Friday, July 11, 2014

Jaw-dropping effects add to superb ‘Dawn of the Planet of the Apes’

By Steve Crum
It has been years, maybe decades, since a movie has mesmerized me to the extent of not even once squirming in my theater seat from the opening sequence to the end credits. Such is Dawn of the Planet of the Apes. What a terrific film, what a technical achievement. If you were impressed three years ago with the special effects in Rise of the Planet of the Apes, and surely you were, prepare to be blown away with this sequel. 
Director Matt Reeves’ previous work, Cloverfield (2008), remains on my all-time unfavorites list (all that hand-held camera nonsense!). A big however, however, is due since he has redeemed his reputation first with 2010’s Let Me In and now this Apes sequel. More good news: Reeves is set to make the next Apes chapter.
Of course, Reeves is not alone in deserving plaudits. Screenwriters Mark Bomback, Rick Jaffa, and Amanda Silver have fashioned a story line full of believable characters (including the apes), plot twists, and suspense. Acting is way above par, especially for a sci-fi production, but then again the script is packed with intelligent, telling dialogue. Michael Giacchino’s evocative score deserves recognition as well. 

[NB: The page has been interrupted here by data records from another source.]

Lemma filter_tile_value (m : Q) (dirX dirY : Z) :
  max T = inr m ->
  (m == plateau h * plateau h)%Q ->
  exists F,
    filter_tile T (2 * h) n dirX dirY = inr F /\
    shape F = [2 * h; 2 * h] /\
    forall i j, 0 <= i < 2 * h -> 0 <= j < 2 * h ->
      (item F [i; j]
       == edge_profile h n dirX i * edge_profile h n dirY j)%Q.
Proof.
  intros Hmax Hm. unfold filter_tile.
  rewrite floordiv_even, floordiv_even_neg by exact h_pos.
  rewrite Hmax.
  assert (ST : shape T = [2 * h; 2 * h]) by reflexivity.
  assert (L1 := len_low h h_pos). assert (L2 := len_high h h_pos).
  assert (L3 : sl_len (2 * h) sl_all = 2 * h) by (apply len_all; lia).
  destruct (iadd2_if (dirX =? 0) T T (sl 0 h) sl_all (sl_from (- h)) sl_all
              (2 * h) (2 * h) (2 * h) (2 * h) ST ST)
    as (f1 & E1 & S1 & I1); [congruence | congruence |].
  rewrite E1; cbn beta iota.
  destruct (iadd2_if (dirX =? n - 1) f1 T (sl_from (- h)) sl_all (sl 0 h)
              sl_all (2 * h) (2 * h) (2 * h) (2 * h) S1 ST)
    as (f2 & E2 & S2 & I2); [congruence | congruence |].
  rewrite E2; cbn beta iota.
  destruct (iadd2_if (dirY =? 0) f2 T sl_all (sl 0 h) sl_all (sl_from (- h))
              (2 * h) (2 * h) (2 * h) (2 * h) S2 ST)
    as (f3 & E3 & S3 & I3); [congruence | congruence |].
  rewrite E3; cbn beta iota.
  destruct (iadd2_if (dirY =? n - 1) f3 T sl_all (sl_from (- h)) sl_all
              (sl 0 h) (2 * h) (2 * h) (2 * h) (2 * h) S3 ST)
    as (f4 & E4 & S4 & I4); [congruence | congruence |].
  rewrite E4; cbn beta iota.
  destruct (fill2_if ((dirX =? 0) && (dirY =? 0)) f4 (sl 0 h) (sl 0 h) m
              (2 * h) (2 * h) S4) as (f5 & E5 & S5 & I5).
  rewrite E5; cbn beta iota.
  destruct (fill2_if ((dirX =? 0) && (dirY =? n - 1)) f5 (sl 0 h)
              (sl_from (- h)) m (2 * h) (2 * h) S5) as (f6 & E6 & S6 & I6).
  rewrite E6; cbn beta iota.
  destruct (fill2_if ((dirX =? n - 1) && (dirY =? 0)) f6 (sl_from (- h))
              (sl 0 h) m (2 * h) (2 * h) S6) as (f7 & E7 & S7 & I7).
  rewrite E7; cbn beta iota.
  destruct (fill2_if ((dirX =? n - 1) && (dirY =? n - 1)) f7 (sl_from (- h))
              (sl_from (- h)) m (2 * h) (2 * h) S7) as (f8 & E8 & S8 & I8).
  rewrite E8; cbn beta iota.
  exists f8. split; [reflexivity|]. split; [exact S8|].
  intros i j Hi Hj.
  rewrite I8, I7, I6, I5, I4, I3, I2, I1.
  rewrite L1, L2, L3, (start_low h h_pos), (start_high h h_pos), !start_all.
  unfold inside, edge_profile. subst T. cbn [item filter_2D_template].
  assert (Hw : (2 * h =? 1) = false) by (apply Z.eqb_neq; lia).
  rewrite Hw.
  clear E1 E2 E3 E4 E5 E6 E7 E8 I1 I2 I3 I4 I5 I6 I7 I8 S1 S2 S3 S4 S5 S6 S7
    S8 f1 f2 f3 f4 f5 f6 f7 f8 ST L1 L2 L3 Hmax Hw.
  assert (Lo : forall k, 0 <= k < h ->
            (lin (2 * h) k + lin (2 * h) (h + k) == plateau h)%Q).
  { intros k Hk. rewrite (Z.add_comm h k). now apply lin_overlap. }
  assert (Hi' : forall k, h <= k < 2 * h ->
            (lin (2 * h) (k - h) + lin (2 * h) k == plateau h)%Q).
  { intros k Hk. rewrite <- (Lo (k - h)) by lia.
    replace (h + (k - h)) with k by lia. reflexivity. }
  destruct (Z.eqb_spec dirX 0) as [X0 | X0];
    destruct (Z.eqb_spec dirX (n - 1)) as [Xn | Xn];
    destruct (Z.eqb_spec dirY 0) as [Y0 | Y0];
    destruct (Z.eqb_spec dirY (n - 1)) as [Yn | Yn];
    try (exfalso; lia);
    cbn [andb orb];
    destruct (Z.ltb_spec i h) as [Hih | Hih];
    destruct (Z.ltb_spec j h) as [Hjh | Hjh];
    decide_cmp; cbn [andb orb];
    rewrite ?bcast_ix by lia; rewrite ?Z.add_0_l, ?Z.sub_0_r;
    first [ rewrite Hm; reflexivity
          | reflexivity
          | rewrite <- (Lo i) by lia; ring
          | rewrite <- (Lo j) by lia; ring
          | rewrite <- (Hi' i) by lia; ring
          | rewrite <- (Hi' j) by lia; ring
          | ring ].
Qed.

End Tile.

(** [np.max] returns an element of the array that no element exceeds. *)
Lemma fold_max_in (xs : list Q) (x : Q) :
  In (fold_left Qmaxb xs x) (x :: xs).
Proof.
  revert x. induction xs as [|y xs IH]; intros x; cbn [fold_left].
  - now left.
  - specialize (IH (Qmaxb x y)).
    set (r := fold_left Qmaxb xs (Qmaxb x y)) in *.
    destruct IH as [E | I].
    + unfold Qmaxb in E. destruct (Qle_bool x y).
      * right. left. exact E.
      * left. exact E.
    + right. right. exact I.
Qed.

Lemma fold_max_acc (xs : list Q) (x : Q) :
  (x <= fold_left Qmaxb xs x)%Q.
Proof.
  revert x. induction xs as [|y xs IH]; intros x; cbn [fold_left].
  - apply Qle_refl.
  - eapply Qle_trans; [|apply IH]. unfold Qmaxb.
    destruct (Qle_bool x y) eqn:E.
    + now apply Qle_bool_iff.
    + apply Qle_refl.
Qed.

Lemma Qmaxb_l (x y : Q) : (x <= Qmaxb x y)%Q.
Proof.
  unfold Qmaxb. destruct (Qle_bool x y) eqn:E.
  - now apply Qle_bool_iff.
  - apply Qle_refl.
Qed.

Lemma Qmaxb_r (x y : Q) : (y <= Qmaxb x y)%Q.
Proof.
  unfold Qmaxb. destruct (Qle_bool x y) eqn:E.
  - apply Qle_refl.
  - apply Qlt_le_weak, Qnot_le_lt. intro L.
    apply Qle_bool_iff in L. congruence.
Qed.

Lemma fold_max_ge (xs : list Q) (x y : Q) :
  In y (x :: xs) -> (y <= fold_left Qmaxb xs x)%Q.
Proof.
  revert x. induction xs as [|z xs IH]; intros x I.
  - destruct I as [E | []]. subst. apply Qle_refl.
  - cbn [fold_left]. destruct I as [E | [E | I]].
    + subst. eapply Qle_trans; [apply (Qmaxb_l _ z)|apply fold_max_acc].
    + subst. eapply Qle_trans; [apply (Qmaxb_r x)|apply fold_max_acc].
    + apply IH. now right.
Qed.

Lemma max_of (a : ndarray Q) (M y : Q) :
  In y (elements2 a) -> (y == M)%Q ->
  (forall x, In x (elements2 a) -> (x <= M)%Q) ->
  exists m, max a = inr m /\ (m == M)%Q.
Proof.
  intros Iy Ey Hle. unfold max.
  destruct (elements2 a) as [|x xs]; [destruct Iy|].
  eexists. split; [reflexivity|].
  apply Qle_antisym.
  - apply Hle, fold_max_in.
  - rewrite <- Ey. now apply fold_max_ge.
Qed.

The incredible Andy Serkis returns as Caesar, a chimpanzee who leads his ape colony that includes elder orangutan Maurice (Karin Konoval) and the ruthless Koba (Toby Kebbell). 
Notable humans are played by Jason Clarke, Gary Oldman, Keri Russell, and Kodi Smit-McPhee.
Without exposing specific plot details, be aware the story is set 10 years after the last film, wherein a pandemic due to the ALZ-113 virus has supposedly wiped out every human on earth. Again, supposedly. Cut to a forrest shot in an undisclosed location as simian hunters led by Caesar down a deer but have to fight a ferocious grizzly bear to claim their prize. Throughout the jaw-dropping action, it appears an honest to goodness trained bear was used. Permit me to reveal that not only is the bear digitalized, but so is the deer. Add to that the ape actors (via “motion capture”), and the effect is awesomely accomplished.  These apes are not humans merely wearing monkey fur and face masks, as in 1968’s Charlton Heston starrer, Planet of the well as the string of Planet of the Apes films carrying that phase of the franchise into the 1970's.
Updating to Dawn of the Planet of the Apes, it turns out, as shown in previews, there are still humans alive, one large pocket of them living in the ruins of San Francisco. (Didn’t you see what’s left of the Golden Gate Bridge in the trailer?) It is inevitable the humans and apes meet, and so goes the storyline. Thanks to human experimentation on many of the apes 10 years before, Caesar and his crew have near-human intelligence, including speaking ability. Incidentally, the virus did not affect these apes. 
Distrust and disloyalty fester among both humans and apes, even though positive strides are taken to live and work together in peace. As in real life, peace rarely lasts, so a good deal of the film deals with explosive war. Amidst the bloodshed, however, is underlying humanity and desire to end the fighting. The human effort is led by Malcolm (Clarke), who befriends Caesar and his family early on, gaining trust and respect. Malcom’s wife Ellie (Russell) and teen son Alexander (Smit-McPhee) work with him to achieve camaraderie with the ape village. 
Working against them, out of vengeance, is fellow human Dreyfus (Oldman). Caesar’s nemesis, Koba, is dangerously hateful against humans as well as his own leader, Caesar. It makes for a complex, compelling story that is greatly enhanced by the jaw-dropping digital effects. Seeing it in 3-D is frosting.  
Dawn of the Planet of the Apes is all about survival and trust, and superbly told. This is not only the best picture of the summer, so far, but the best picture of the year, so far. Very likely one can say the same at the close of 2014.